Getting Fit for Hoops

By : Kevin Reilly

Published October 9, 2000 on Inc.

Basketball has always been a game of quickness and agility but recently there's been a great more emphasis put upon sheer strength and power. Just watch the NBA and some of the sculptured bodies that appear on the hardwood. Want to know how to get fit … keep reading.

Utah Jazz' Power Forward Karl Malone captures all three of these components. He is quick and agile for a man 6'9" and 275 pounds. This guy looks like he could win the Mr. Universe contest, yet, he remains graceful after a long professional career.

Weight training has become a major part of basketball conditioning in recent times. The game has become much more physical. This requires its players to become larger and stronger.

A yearlong conditioning program is a must for the serious player from the high school years through the professional ranks. The so-called "weekend warrior" will also benefit from being in a better shape.

The main goals of conditioning at any level are to improve performance and reduce chances of injury. Flexibility is a major part of preparation for basketball. As previously mentioned this will aid in helping a player stay off the disabled list and also be more graceful and agile.

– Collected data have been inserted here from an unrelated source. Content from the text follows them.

Lemma Unmarshal_canonical b tx :
  wf_bytes b → zlen b < 2 ^ 64 - 16 → UnmarshalBinary b = Ok tx → tx_fits tx ∧ MarshalBinary tx = Ok b.
Proof.
  intros Hw Hl. unfold UnmarshalBinary. destruct ((0 <? zlen b) && _).
  - intros Hd. destruct (decode_into_canonical LegacyTx_type LegacyTx_of b tx) as [Hf Hb]; [done..| |done|].
    { intros v Hv. destruct (LegacyTx_inv v Hv) as (x & ? & ? & ? & _). by exists x. }
    split; [done|]. assert (Type_ tx = LegacyTxType) as E.
    { revert Hd. unfold decode_into. destruct (DecodeBytes _ b) as [v|e] eqn:Ev; [|done].
      destruct (DecodeBytes_canonical LegacyTx_type b v eq_refl Hw ltac:(lia) Ev) as [Hv _].
      destruct (LegacyTx_inv v Hv) as (x & -> & _ & _ & Hx). by intros [= ->]. }
    unfold MarshalBinary. by rewrite E, inner_encoded, Hb.
  - intros Hd. destruct (decodeTyped_canonical b tx Hw Hl Hd) as (Hf & He & Hty). split; [done|].
    unfold MarshalBinary. by destruct (Z.eqb_spec (Type_ tx) LegacyTxType).
Qed.

Lemma Bytes_again s x s' : Kind_ s = (Ok x, s') → Bytes_ s' = Bytes_ s.
Proof. intros E. pose proof (Kind_again _ _ _ E) as E'. unfold Bytes_, sbind. by rewrite E, E'. Qed.

(** [DecodeRLP] reads what [EncodeRLP] wrote, at any place in a stream. *)
Lemma DecodeRLP_EncodeRLP tx :
  tx_fits tx → ∃ e, EncodeRLP tx = Ok e ∧ zlen e < 2 ^ 64 ∧
  ∀ rest rem sz ke stk bv, zlen e ≤ rem < 2 ^ 64 → room (zlen e) stk →
  ∃ sz' ke' bv', DecodeRLP (mkStream (e ++ rest) rem true sz ke stk None bv) =
    (Ok tx, mkStream rest (rem - zlen e) true sz' ke' (consume (zlen e) stk) None bv').
Proof.
  intros H. pose proof (inner_encoded tx H) as He. pose proof (inner_decoded tx H) as Hd.
  destruct H as [Hok Hl]. destruct (inner_val_typed tx Hok) as [Ht Hr].
  destruct (has_type_val_ok _ _ Ht) as [Hv _]. pose proof (wf_enc _ Hv) as Hw.
  unfold EncodeRLP. destruct (Z.eqb_spec (Type_ tx) LegacyTxType) as [Ety|Ety].
  - destruct tx as [t|t|t]; [|done|done]. exists (enc (item_of (inner_val (Legacy t)))).
    split; [done|]. split; [lia|].
    intros rest rem sz ke stk bv Hrem Hroom.
    destruct (reads_decode LegacyTx_type _ Ht rest rem sz ke stk bv Hrem Hroom) as (sz' & ke' & bv' & E).
    exists sz', ke', bv'. destruct (inner_list (Legacy t)) as [l El]. rewrite El in *.
    destruct (Kind_enc (Lst l) rest rem sz ke stk bv I Hrem Hroom) as (size & s' & Ek & _).
    unfold DecodeRLP. rewrite Ek. cbn [item_kind]. rewrite (decode_again _ _ _ _ Ek), E.
    by cbn [tx_read] in Hr; rewrite Hr.
  - set (b := Type_ tx :: enc (item_of (inner_val tx))) in *.
    assert (wf_bytes b) as Hwb by (apply Forall_cons; split; [destruct tx; split; done|done]).
    exists (enc_str b). unfold encodeTyped. rewrite He. cbn [rbind]. fold b.
    assert (zlen (enc_str b) < 2 ^ 64) as Hlb.
    { pose proof (zlen_enc_str_le b). subst b. unfold zlen in *. cbn [length] in *. lia. }
    split; [apply (EncodeToBytes_enc (VBytes b)); [by apply bool_decide_eq_true|done|done]|]. split; [done|].
    intros rest rem sz ke stk bv Hrem Hroom.
    destruct (reads_Bytes b Hwb rest rem sz ke stk bv Hrem Hroom) as (sz' & ke' & bv' & E).
    exists sz', ke', bv'.
    destruct (Kind_enc (Str b) rest rem sz ke stk bv Hwb Hrem Hroom) as (size & s' & Ek & _).
    assert (item_kind (Str b) = String_) as Eb.
    { subst b. pose proof (enc_nonempty (item_of (inner_val tx))).
      by destruct (enc (item_of (inner_val tx))). }
    cbn [enc] in Ek. unfold DecodeRLP. rewrite Ek, Eb, (Bytes_again _ _ _ Ek), E. f_equal.
    unfold b, decodeTyped. by destruct tx.
Qed.

(** ** Claims *)

(** C32: the binary form of transactions is canonical.  The bytes [b] decode to a
    transaction exactly when its fields fit their types and it encodes to [b]; so
    different bytes never decode to the same transaction, and every transaction
    is decoded back from its encoding, whatever its type.  Inside a list, where
    typed transactions are wrapped into strings, what is written is read back
    too. *)
Theorem tx_coding_is_canonical b tx :
  wf_bytes b → zlen b < 2 ^ 64 - 16 →
  (UnmarshalBinary b = Ok tx ↔ tx_fits tx ∧ MarshalBinary tx = Ok b) ∧
  (tx_fits tx → ∃ e s, EncodeRLP tx = Ok e ∧ DecodeRLP (Reset e) = (Ok tx, s) ∧ s_r s = []).
Proof.
  intros Hw Hl. split; [split|].
  - by apply Unmarshal_canonical.
  - intros [Hf Hm]. destruct (Unmarshal_Marshal tx Hf) as (b' & Hm' & Hu). congruence.
  - intros Hf. destruct (DecodeRLP_EncodeRLP tx Hf) as (e & He & Hle & Hd).
    destruct (Hd [] (zlen e) 0 None [] 0) as (sz & ke & bv & E); [lia|done|].
    rewrite app_nil_r in E. eexists e, _. split; [done|]. split; [exact E|done].
Qed.

Definition demo_tx : TxData :=
  DynamicFee (mkDynamicFeeTx 61 7 2 100 21000 (Some 0xABCD) 5 [1; 2; 3] [(17, [3; 4])] 1 1234 5678).
Definition demo_raw : bytes := match MarshalBinary demo_tx with Ok b => b | Err _ => [] end.

Lemma tx_coding_is_canonical_witness :
  (UnmarshalBinary demo_raw = Ok demo_tx ↔ tx_fits demo_tx ∧ MarshalBinary demo_tx = Ok demo_raw) ∧
  (tx_fits demo_tx → ∃ e s, EncodeRLP demo_tx = Ok e ∧ DecodeRLP (Reset e) = (Ok demo_tx, s) ∧ s_r s = []).
Proof.
  apply tx_coding_is_canonical; [|vm_compute; reflexivity].
  assert (forallb (λ x, (0 <=? x) && (x <? 256)) demo_raw = true) as H by (vm_compute; reflexivity).
  apply Forall_forall. intros x Hx. rewrite forallb_forall in H. apply list_elem_of_In, H in Hx.
  unfold is_byte. lia.
Defined.

Example demo_roundtrip : UnmarshalBinary demo_raw = Ok demo_tx.
Proof. vm_compute. reflexivity. Qed.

The most intense weight training should be initiated post-season and during the summer months. During the preseason and regular season, a maintenance program should be in effect to maintain strength without affecting performance.

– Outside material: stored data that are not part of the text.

Lemma setStateByteArray_eq snap d k v o1 o2 :
  obj_eq snap d o1 o2 → obj_eq snap d (setStateByteArray k v o1) (setStateByteArray k v o2).
Proof.
  intros []. split; try done. intros key. specialize (oe_tewaka0 key).
  unfold tewaka_view in *. simpl. destruct (decide (key = k)) as [->|Hne].
  - by rewrite !lookup_insert_eq.
  - by rewrite !lookup_insert_ne.
Qed.

Lemma set_suicided_eq snap d b o1 o2 :
  obj_eq snap d o1 o2 → obj_eq snap d (so_set_suicided b o1) (so_set_suicided b o2).
Proof. intros []. by split. Qed.

(** *** Writing the old value back *)

Lemma setBalance_back snap d x o :
  obj_eq snap d (setBalance (Balance (so_data o)) (setBalance x o)) o.
Proof. by destruct o as [? ? []]; split. Qed.

Lemma setNonce_back snap d x o :
  obj_eq snap d (setNonce (Nonce (so_data o)) (setNonce x o)) o.
Proof. by destruct o as [? ? []]; split. Qed.

Lemma setCode_back snap d h c o :
  length (CodeHash (so_data o)) = 32%nat → wf_bytes (CodeHash (so_data o)) →
  obj_eq snap d (setCode (BytesToHash (CodeHash (so_data o))) (code_view o) (setCode h c o)) o.
Proof.
  intros Hl Hwf.
  assert (Hash_Bytes (BytesToHash (CodeHash (so_data o))) = CodeHash (so_data o)) as Hh.
  { by apply BytesToHash_Bytes_32. }
  split; try done.
  - simpl. rewrite Hh. by destruct (so_data o).
  - unfold code_view at 1. simpl. rewrite Hh. destruct (code_view o) eqn:E; [done|].
    unfold code_view in E. destruct (so_code o); [done|].
    destruct (bool_decide _); done.
Qed.

Lemma setState_back snap d k v o :
  so_fakeStorage o = None →
  obj_eq snap d (setState k (state_view snap d o k) (setState k v o)) o.
Proof.
  intros Hf. split; try done. intros key. unfold state_view. simpl. rewrite Hf.
  destruct (decide (key = k)) as [->|Hne].
  - by rewrite !lookup_insert_eq.
  - by rewrite !lookup_insert_ne.
Qed.

Lemma setStateByteArray_back snap d k v o :
  obj_eq snap d (setStateByteArray k (tewaka_view o k) (setStateByteArray k v o)) o.
Proof.
  split; try done. intros key. unfold tewaka_view. simpl.
  destruct (decide (key = k)) as [->|Hne].
  - by rewrite !lookup_insert_eq.
  - by rewrite !lookup_insert_ne.
Qed.

End Objects.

An ideal program for basketball fitness should include activities that promote endurance, strength and flexibility:


In order to be a successful hoopster you have to be able to run and keep running for long periods of time. Like soccer, basketball is a continuous motion game. Players play both offense and defense. Training should involve short distances/sprints, longer runs as well as interval training that will combine various distances and short rest periods.

Other activities such as jumping rope and repetitive rim or backboard touches are important since the ability to jump is essential for rebounding and getting your shot off.

Most of all, playing basketball may be the best conditioner for game conditions. Nothing simulates the demands of the game than actually playing the game against the best possible competition.


The key here is overall balanced body strength. Obviously a few things are critical.

Good hands are keys to catching the basketball (quite possibly the most overlooked skill for young players). Strong fingers, wrists and forearms will aid in this simple, yet necessary task.

Leg strength will help in jumping and running. Toe raises will aid in calf development. Leg presses, extensions and curls will improve upper leg power and also balance strength between quads and hamstrings.

Shoulder, chest and arm weight exercises will provide upper body strength, which is key for players in allowing them to get position at the post or get open against a tough defense. These exercises should not be overdone. More emphasis should be placed on muscular endurance by using lower weights and raising the amount of repetitions.

Hopefully, proper conditioning can make you a more successful player who is stronger and faster and most of all able to remain in action by avoiding injury.